Data items
▼
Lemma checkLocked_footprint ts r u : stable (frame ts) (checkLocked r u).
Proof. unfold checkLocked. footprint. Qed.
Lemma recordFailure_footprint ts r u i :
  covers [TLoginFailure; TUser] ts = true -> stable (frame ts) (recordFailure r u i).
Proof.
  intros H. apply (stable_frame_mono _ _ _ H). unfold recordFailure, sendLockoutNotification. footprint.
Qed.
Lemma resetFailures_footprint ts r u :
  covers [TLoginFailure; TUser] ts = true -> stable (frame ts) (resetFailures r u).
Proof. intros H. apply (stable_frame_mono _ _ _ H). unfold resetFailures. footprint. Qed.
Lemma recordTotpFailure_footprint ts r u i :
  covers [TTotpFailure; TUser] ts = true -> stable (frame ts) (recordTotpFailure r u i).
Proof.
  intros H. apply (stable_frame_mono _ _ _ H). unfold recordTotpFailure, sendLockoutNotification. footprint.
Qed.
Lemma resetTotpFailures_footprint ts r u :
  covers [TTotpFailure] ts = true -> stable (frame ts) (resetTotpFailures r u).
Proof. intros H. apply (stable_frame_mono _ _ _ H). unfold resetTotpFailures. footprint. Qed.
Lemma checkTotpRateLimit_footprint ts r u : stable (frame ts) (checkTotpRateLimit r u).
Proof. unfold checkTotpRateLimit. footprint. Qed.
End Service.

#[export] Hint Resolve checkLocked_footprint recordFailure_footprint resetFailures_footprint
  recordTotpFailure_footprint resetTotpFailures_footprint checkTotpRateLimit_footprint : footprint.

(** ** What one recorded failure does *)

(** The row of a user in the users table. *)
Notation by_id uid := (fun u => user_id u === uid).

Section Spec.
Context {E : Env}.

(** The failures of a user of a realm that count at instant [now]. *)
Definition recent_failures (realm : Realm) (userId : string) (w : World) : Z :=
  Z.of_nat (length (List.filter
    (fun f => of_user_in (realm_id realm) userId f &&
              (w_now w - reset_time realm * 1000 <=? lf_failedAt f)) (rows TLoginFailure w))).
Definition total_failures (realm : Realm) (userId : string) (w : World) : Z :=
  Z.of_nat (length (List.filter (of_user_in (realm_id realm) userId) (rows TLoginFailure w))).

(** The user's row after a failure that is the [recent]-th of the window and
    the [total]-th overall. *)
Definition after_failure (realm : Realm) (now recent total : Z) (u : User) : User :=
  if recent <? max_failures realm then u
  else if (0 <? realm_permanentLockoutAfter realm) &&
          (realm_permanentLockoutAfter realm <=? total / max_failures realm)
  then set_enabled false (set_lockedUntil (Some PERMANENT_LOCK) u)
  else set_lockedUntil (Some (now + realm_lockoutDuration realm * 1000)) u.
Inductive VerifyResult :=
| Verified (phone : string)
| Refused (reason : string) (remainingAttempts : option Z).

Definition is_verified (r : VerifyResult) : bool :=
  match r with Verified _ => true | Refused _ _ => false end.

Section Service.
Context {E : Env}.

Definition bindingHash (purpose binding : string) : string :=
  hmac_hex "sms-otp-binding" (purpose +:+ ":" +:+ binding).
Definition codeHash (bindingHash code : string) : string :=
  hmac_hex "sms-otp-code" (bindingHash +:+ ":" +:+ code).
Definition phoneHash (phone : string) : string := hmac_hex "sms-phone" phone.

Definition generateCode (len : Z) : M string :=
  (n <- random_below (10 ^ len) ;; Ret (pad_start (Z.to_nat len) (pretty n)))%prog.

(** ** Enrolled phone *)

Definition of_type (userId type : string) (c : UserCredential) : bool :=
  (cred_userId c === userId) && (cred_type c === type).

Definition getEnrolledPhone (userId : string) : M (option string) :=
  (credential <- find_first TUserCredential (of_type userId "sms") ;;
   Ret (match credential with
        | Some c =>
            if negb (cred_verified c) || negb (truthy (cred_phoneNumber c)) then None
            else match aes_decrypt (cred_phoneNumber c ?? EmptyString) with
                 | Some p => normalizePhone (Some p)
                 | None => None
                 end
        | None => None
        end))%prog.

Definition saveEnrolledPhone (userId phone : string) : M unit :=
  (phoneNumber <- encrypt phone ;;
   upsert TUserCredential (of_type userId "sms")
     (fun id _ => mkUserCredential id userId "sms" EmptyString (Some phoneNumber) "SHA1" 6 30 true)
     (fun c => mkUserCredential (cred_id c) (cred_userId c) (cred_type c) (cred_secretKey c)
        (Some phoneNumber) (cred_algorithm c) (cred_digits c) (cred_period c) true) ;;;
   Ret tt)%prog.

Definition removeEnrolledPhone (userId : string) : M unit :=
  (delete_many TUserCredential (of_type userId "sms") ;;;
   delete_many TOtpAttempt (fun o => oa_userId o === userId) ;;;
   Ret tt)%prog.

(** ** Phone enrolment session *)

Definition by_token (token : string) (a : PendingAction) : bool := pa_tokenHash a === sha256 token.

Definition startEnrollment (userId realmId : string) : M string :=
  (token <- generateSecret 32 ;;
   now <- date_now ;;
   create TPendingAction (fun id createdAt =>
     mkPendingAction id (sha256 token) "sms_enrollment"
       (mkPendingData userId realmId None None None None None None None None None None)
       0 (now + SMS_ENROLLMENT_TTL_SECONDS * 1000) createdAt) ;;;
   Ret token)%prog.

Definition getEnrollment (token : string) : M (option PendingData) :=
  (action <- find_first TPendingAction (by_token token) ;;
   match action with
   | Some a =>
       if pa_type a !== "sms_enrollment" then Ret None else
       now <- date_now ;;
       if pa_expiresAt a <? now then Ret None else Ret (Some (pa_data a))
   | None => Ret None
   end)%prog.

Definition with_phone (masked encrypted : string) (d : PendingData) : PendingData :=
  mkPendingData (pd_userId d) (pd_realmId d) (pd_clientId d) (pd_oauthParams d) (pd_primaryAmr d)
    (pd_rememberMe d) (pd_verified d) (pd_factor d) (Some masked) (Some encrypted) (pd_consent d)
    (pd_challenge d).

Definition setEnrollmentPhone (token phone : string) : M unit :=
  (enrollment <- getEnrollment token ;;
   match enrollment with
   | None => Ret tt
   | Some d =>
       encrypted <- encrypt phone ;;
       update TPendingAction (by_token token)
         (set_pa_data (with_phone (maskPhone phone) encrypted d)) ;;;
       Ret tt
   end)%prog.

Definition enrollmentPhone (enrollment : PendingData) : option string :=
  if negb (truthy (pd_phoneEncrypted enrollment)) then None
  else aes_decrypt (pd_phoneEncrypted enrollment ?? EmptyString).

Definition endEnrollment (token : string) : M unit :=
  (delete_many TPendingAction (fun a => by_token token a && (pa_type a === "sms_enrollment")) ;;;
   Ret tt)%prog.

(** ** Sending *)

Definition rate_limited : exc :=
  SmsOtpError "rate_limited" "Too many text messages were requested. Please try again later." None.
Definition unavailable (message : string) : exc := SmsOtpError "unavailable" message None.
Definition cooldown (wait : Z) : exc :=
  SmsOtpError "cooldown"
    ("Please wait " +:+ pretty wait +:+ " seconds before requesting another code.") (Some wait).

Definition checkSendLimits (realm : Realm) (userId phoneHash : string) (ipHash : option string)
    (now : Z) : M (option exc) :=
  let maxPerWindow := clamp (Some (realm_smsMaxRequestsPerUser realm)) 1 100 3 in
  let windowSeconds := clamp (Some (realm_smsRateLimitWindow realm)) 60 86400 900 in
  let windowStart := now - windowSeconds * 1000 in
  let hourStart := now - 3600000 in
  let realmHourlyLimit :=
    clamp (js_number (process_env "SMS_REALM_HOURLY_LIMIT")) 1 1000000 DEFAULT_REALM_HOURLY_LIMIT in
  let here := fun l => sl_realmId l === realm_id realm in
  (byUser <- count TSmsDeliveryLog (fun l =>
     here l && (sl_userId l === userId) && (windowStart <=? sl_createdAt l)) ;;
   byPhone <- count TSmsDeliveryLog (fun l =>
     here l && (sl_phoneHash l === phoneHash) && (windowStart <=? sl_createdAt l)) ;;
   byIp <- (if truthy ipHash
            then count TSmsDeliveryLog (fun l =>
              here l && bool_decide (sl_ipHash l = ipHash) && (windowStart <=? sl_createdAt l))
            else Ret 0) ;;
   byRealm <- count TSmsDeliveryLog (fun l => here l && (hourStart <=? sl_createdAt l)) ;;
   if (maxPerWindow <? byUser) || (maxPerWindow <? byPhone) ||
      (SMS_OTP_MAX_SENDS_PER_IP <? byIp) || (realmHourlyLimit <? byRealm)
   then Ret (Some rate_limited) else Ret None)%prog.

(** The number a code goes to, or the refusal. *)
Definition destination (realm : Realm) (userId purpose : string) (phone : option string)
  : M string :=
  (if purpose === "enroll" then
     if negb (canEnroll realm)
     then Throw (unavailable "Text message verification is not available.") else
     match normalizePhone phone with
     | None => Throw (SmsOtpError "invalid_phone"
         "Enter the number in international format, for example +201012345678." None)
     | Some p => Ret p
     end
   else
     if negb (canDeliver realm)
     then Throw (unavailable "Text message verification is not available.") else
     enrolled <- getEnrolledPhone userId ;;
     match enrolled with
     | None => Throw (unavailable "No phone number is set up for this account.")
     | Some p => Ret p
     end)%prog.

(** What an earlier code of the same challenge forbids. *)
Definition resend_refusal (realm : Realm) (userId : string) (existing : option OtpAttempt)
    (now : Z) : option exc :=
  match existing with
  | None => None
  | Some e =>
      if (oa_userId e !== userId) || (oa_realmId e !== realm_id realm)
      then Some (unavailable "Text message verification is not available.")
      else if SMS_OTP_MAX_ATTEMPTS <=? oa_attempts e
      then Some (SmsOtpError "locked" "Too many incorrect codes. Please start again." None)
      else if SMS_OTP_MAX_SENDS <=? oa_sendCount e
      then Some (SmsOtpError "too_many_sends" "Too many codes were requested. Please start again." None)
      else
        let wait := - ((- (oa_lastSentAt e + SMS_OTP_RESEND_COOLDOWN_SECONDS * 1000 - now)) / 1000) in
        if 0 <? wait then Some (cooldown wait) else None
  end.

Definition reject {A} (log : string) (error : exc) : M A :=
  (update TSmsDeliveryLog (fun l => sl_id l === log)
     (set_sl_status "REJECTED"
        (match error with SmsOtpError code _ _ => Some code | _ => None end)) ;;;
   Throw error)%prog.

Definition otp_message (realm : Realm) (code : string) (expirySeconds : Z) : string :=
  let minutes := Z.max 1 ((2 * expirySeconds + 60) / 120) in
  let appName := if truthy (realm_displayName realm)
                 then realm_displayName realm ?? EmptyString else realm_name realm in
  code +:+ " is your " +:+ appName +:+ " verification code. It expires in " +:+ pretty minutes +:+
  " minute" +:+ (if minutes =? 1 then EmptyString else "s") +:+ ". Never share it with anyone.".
▲
▼
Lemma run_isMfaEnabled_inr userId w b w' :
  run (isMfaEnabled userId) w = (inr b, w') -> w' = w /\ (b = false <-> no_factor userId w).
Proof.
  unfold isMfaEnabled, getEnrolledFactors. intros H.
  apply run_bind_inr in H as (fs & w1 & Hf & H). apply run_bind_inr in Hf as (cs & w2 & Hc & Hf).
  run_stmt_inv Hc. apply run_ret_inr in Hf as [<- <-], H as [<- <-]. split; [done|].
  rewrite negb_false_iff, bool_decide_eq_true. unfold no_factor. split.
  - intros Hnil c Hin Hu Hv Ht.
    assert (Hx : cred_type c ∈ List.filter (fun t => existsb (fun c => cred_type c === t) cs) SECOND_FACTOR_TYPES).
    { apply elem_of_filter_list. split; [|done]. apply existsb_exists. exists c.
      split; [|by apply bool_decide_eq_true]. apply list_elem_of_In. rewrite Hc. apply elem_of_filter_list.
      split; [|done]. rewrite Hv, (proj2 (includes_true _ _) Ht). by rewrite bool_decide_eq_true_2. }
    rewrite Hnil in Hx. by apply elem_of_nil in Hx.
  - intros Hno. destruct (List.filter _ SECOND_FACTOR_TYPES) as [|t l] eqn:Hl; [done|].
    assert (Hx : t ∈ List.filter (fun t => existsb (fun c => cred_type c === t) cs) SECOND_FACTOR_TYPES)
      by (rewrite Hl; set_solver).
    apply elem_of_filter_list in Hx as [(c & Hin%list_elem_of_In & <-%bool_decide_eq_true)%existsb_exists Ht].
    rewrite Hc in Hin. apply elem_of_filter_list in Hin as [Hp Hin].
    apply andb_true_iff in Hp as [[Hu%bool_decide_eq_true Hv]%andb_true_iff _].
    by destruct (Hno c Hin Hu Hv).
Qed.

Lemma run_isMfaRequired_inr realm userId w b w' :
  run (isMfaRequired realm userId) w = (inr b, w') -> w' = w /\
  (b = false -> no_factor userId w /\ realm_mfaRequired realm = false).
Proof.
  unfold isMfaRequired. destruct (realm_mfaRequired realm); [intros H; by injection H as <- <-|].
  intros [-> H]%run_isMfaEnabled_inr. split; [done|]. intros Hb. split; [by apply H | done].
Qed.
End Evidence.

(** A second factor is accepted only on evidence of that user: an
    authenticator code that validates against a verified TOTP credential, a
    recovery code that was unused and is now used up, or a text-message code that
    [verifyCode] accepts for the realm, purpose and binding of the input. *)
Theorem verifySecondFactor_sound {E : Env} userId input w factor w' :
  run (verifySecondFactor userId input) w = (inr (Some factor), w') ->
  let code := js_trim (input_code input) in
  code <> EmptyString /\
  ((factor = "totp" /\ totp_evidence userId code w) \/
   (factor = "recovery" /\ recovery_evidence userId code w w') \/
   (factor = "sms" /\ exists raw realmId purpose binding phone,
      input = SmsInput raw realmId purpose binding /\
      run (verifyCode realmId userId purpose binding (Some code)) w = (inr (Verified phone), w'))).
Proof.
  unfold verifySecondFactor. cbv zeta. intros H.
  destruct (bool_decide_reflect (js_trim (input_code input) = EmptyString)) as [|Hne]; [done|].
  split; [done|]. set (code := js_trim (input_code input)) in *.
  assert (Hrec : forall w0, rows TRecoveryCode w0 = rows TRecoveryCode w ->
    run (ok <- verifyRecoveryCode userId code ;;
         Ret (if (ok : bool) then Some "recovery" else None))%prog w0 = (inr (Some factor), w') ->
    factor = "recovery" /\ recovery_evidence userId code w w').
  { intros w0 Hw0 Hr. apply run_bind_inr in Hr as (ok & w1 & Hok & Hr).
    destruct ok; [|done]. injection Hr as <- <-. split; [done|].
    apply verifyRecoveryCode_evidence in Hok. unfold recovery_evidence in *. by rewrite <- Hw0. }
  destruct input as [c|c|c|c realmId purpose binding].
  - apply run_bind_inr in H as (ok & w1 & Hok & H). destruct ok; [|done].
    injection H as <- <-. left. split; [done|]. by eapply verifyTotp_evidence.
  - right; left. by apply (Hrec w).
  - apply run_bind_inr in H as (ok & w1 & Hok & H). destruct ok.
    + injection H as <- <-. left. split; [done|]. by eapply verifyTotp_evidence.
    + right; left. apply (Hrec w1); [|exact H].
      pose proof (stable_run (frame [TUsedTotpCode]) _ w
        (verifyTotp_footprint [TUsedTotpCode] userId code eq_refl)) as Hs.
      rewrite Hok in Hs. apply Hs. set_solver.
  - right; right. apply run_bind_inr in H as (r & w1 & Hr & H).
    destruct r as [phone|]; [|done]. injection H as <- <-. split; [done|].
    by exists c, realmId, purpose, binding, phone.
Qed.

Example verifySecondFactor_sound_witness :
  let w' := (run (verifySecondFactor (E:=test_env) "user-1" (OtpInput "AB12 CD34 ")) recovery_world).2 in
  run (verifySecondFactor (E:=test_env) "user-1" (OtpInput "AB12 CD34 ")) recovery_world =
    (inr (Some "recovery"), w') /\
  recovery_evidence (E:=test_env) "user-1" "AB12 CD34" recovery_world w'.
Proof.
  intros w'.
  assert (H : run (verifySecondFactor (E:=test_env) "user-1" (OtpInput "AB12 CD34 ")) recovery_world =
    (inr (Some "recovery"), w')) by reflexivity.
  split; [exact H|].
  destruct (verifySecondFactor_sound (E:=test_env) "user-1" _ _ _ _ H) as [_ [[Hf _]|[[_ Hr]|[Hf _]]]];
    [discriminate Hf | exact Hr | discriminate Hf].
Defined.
▲
▼
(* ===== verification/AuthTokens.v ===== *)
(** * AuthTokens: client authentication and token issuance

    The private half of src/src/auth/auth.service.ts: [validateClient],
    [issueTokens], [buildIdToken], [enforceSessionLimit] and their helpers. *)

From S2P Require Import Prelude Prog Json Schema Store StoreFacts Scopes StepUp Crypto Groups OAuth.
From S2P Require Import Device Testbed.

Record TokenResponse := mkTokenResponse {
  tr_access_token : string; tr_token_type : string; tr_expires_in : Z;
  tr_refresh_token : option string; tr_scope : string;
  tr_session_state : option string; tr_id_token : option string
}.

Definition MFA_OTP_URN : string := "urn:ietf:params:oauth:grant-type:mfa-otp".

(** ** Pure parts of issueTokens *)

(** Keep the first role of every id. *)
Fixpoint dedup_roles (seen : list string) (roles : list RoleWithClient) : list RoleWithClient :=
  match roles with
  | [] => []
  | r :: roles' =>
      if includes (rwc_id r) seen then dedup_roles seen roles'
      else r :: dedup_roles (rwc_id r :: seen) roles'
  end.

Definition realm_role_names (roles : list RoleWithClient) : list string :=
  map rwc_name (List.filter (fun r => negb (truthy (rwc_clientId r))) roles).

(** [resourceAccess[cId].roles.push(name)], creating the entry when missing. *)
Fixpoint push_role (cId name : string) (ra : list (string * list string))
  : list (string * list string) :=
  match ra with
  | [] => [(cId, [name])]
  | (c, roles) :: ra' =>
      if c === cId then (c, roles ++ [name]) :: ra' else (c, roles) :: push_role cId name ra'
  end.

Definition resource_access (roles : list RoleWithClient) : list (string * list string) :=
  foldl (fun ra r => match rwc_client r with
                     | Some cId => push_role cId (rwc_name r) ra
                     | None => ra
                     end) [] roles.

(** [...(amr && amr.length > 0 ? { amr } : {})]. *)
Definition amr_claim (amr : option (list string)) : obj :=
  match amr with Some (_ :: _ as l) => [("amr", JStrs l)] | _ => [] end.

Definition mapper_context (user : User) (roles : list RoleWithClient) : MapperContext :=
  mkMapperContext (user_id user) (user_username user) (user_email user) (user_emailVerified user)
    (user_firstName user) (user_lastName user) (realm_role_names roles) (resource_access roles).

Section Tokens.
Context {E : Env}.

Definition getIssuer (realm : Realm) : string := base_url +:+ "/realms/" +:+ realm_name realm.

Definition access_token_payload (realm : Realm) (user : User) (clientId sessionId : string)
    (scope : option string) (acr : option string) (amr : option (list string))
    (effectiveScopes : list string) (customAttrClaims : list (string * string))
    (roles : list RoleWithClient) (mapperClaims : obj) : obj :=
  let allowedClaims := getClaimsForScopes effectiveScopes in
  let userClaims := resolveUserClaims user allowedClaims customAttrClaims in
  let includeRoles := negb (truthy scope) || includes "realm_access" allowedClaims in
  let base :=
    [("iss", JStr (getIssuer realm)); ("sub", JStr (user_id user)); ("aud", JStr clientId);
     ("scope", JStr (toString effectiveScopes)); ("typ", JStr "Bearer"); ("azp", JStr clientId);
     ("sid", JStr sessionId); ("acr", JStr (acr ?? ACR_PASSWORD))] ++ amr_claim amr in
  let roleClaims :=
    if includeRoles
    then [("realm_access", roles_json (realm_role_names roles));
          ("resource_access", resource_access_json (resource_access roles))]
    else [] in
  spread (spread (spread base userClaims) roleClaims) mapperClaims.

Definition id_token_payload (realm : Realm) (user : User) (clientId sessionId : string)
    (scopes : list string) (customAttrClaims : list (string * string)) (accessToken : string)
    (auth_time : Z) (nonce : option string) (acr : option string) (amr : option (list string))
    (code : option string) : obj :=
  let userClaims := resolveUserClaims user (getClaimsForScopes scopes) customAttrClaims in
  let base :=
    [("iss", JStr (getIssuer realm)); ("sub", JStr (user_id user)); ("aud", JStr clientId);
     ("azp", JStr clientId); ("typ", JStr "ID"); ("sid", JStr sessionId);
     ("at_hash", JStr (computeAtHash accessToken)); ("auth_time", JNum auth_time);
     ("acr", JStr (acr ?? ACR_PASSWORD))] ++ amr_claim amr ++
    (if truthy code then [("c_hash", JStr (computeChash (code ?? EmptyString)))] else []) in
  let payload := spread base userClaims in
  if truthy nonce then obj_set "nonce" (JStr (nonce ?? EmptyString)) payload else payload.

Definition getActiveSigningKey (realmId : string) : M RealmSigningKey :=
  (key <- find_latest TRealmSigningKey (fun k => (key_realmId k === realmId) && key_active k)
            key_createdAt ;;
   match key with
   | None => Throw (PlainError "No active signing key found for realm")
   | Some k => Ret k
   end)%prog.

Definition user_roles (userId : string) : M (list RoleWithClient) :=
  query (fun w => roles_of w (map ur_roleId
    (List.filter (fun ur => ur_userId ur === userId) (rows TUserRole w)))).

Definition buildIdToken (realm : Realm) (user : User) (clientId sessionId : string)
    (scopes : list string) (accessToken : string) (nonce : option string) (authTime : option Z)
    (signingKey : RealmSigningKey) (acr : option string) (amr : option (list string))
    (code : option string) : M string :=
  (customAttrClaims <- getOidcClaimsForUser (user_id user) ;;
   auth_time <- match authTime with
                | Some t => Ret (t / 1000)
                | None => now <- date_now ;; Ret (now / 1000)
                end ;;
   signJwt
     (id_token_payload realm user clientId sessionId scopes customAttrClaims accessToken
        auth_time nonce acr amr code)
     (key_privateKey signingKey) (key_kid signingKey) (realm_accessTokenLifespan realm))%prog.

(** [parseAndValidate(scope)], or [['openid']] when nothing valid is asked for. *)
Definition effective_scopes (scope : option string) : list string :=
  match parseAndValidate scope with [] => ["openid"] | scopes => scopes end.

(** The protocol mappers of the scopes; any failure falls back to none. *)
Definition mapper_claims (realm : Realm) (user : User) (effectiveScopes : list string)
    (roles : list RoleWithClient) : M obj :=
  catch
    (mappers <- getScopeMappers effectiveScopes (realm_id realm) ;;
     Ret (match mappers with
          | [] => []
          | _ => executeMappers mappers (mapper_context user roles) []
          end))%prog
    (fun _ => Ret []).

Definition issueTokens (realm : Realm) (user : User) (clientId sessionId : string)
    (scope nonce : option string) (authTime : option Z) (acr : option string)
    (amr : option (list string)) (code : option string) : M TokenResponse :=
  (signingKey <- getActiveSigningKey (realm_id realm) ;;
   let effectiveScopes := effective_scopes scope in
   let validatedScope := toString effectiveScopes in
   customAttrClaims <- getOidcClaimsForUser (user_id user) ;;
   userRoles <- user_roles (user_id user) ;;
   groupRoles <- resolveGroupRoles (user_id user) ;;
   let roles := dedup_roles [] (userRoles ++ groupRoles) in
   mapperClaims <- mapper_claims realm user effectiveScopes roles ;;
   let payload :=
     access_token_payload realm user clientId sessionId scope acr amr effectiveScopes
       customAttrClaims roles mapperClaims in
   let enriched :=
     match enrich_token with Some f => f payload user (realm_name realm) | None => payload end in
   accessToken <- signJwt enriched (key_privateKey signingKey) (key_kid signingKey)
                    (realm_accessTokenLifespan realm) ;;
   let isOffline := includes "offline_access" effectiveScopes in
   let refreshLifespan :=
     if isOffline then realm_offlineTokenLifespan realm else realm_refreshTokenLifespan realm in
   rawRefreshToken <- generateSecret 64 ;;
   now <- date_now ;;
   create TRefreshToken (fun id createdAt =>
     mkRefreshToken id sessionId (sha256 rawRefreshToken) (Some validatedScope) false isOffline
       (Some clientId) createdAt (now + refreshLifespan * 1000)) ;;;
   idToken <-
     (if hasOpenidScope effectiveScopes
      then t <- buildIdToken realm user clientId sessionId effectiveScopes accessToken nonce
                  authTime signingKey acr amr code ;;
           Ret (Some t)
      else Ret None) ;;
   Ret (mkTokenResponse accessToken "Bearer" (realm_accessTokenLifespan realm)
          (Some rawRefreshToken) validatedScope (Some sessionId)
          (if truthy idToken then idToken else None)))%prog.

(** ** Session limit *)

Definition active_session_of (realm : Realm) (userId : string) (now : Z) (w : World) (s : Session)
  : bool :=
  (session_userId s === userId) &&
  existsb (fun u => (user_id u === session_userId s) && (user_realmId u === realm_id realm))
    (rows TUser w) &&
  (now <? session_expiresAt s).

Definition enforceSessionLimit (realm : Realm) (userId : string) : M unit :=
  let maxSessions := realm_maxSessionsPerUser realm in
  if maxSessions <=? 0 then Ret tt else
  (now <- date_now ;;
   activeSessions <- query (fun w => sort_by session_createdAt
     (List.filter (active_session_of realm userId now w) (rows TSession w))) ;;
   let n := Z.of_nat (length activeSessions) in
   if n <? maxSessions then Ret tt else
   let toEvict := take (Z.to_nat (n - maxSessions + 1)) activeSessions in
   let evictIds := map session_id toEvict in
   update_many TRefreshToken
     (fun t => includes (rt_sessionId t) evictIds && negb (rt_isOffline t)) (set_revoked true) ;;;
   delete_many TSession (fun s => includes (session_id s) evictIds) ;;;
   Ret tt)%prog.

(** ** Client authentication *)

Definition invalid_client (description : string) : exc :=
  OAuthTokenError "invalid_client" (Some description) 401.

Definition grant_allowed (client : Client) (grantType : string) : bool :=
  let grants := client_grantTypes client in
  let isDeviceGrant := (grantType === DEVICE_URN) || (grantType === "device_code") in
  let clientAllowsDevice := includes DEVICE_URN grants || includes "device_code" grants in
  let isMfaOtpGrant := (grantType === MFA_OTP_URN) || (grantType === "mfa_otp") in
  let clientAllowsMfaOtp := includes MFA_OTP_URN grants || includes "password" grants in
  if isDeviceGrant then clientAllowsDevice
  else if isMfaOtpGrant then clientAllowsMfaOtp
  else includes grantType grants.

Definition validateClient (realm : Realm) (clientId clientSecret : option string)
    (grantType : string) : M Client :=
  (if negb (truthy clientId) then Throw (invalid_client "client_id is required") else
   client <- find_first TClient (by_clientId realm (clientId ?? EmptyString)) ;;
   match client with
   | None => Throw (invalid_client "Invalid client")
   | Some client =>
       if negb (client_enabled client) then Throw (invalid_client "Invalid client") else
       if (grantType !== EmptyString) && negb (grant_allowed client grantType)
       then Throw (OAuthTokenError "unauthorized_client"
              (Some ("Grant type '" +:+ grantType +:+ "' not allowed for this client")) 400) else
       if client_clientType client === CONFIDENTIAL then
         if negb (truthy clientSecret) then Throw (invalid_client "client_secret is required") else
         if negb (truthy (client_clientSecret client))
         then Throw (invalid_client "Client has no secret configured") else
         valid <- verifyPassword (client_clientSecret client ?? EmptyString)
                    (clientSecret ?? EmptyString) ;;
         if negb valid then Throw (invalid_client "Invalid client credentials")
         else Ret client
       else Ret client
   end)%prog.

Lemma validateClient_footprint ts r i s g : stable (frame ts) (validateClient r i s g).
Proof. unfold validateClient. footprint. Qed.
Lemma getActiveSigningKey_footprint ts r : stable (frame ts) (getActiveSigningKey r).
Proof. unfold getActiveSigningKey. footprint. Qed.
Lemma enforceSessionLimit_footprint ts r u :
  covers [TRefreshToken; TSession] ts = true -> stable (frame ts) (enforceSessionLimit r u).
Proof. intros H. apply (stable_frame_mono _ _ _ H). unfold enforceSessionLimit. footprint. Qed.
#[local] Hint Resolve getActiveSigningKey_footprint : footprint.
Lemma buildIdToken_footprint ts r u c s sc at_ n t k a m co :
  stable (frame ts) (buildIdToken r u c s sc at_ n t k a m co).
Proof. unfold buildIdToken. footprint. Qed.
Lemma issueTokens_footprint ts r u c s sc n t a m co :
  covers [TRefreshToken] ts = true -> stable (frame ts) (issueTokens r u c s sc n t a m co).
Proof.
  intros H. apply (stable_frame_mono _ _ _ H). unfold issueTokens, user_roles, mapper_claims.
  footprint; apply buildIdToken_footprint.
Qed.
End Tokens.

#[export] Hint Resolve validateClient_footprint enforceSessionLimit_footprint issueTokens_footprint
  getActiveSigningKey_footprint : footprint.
▲
# Problem to solve:
Taking the entries above, print exactly the lines starting at the line with "let isDeviceGrant := (grantType" and ending at the line with "Definition validateClient (realm", both included.

# Answer section:
  let isDeviceGrant := (grantType === DEVICE_URN) || (grantType === "device_code") in
  let clientAllowsDevice := includes DEVICE_URN grants || includes "device_code" grants in
  let isMfaOtpGrant := (grantType === MFA_OTP_URN) || (grantType === "mfa_otp") in
  let clientAllowsMfaOtp := includes MFA_OTP_URN grants || includes "password" grants in
  if isDeviceGrant then clientAllowsDevice
  else if isMfaOtpGrant then clientAllowsMfaOtp
  else includes grantType grants.

Definition validateClient (realm : Realm) (clientId clientSecret : option string)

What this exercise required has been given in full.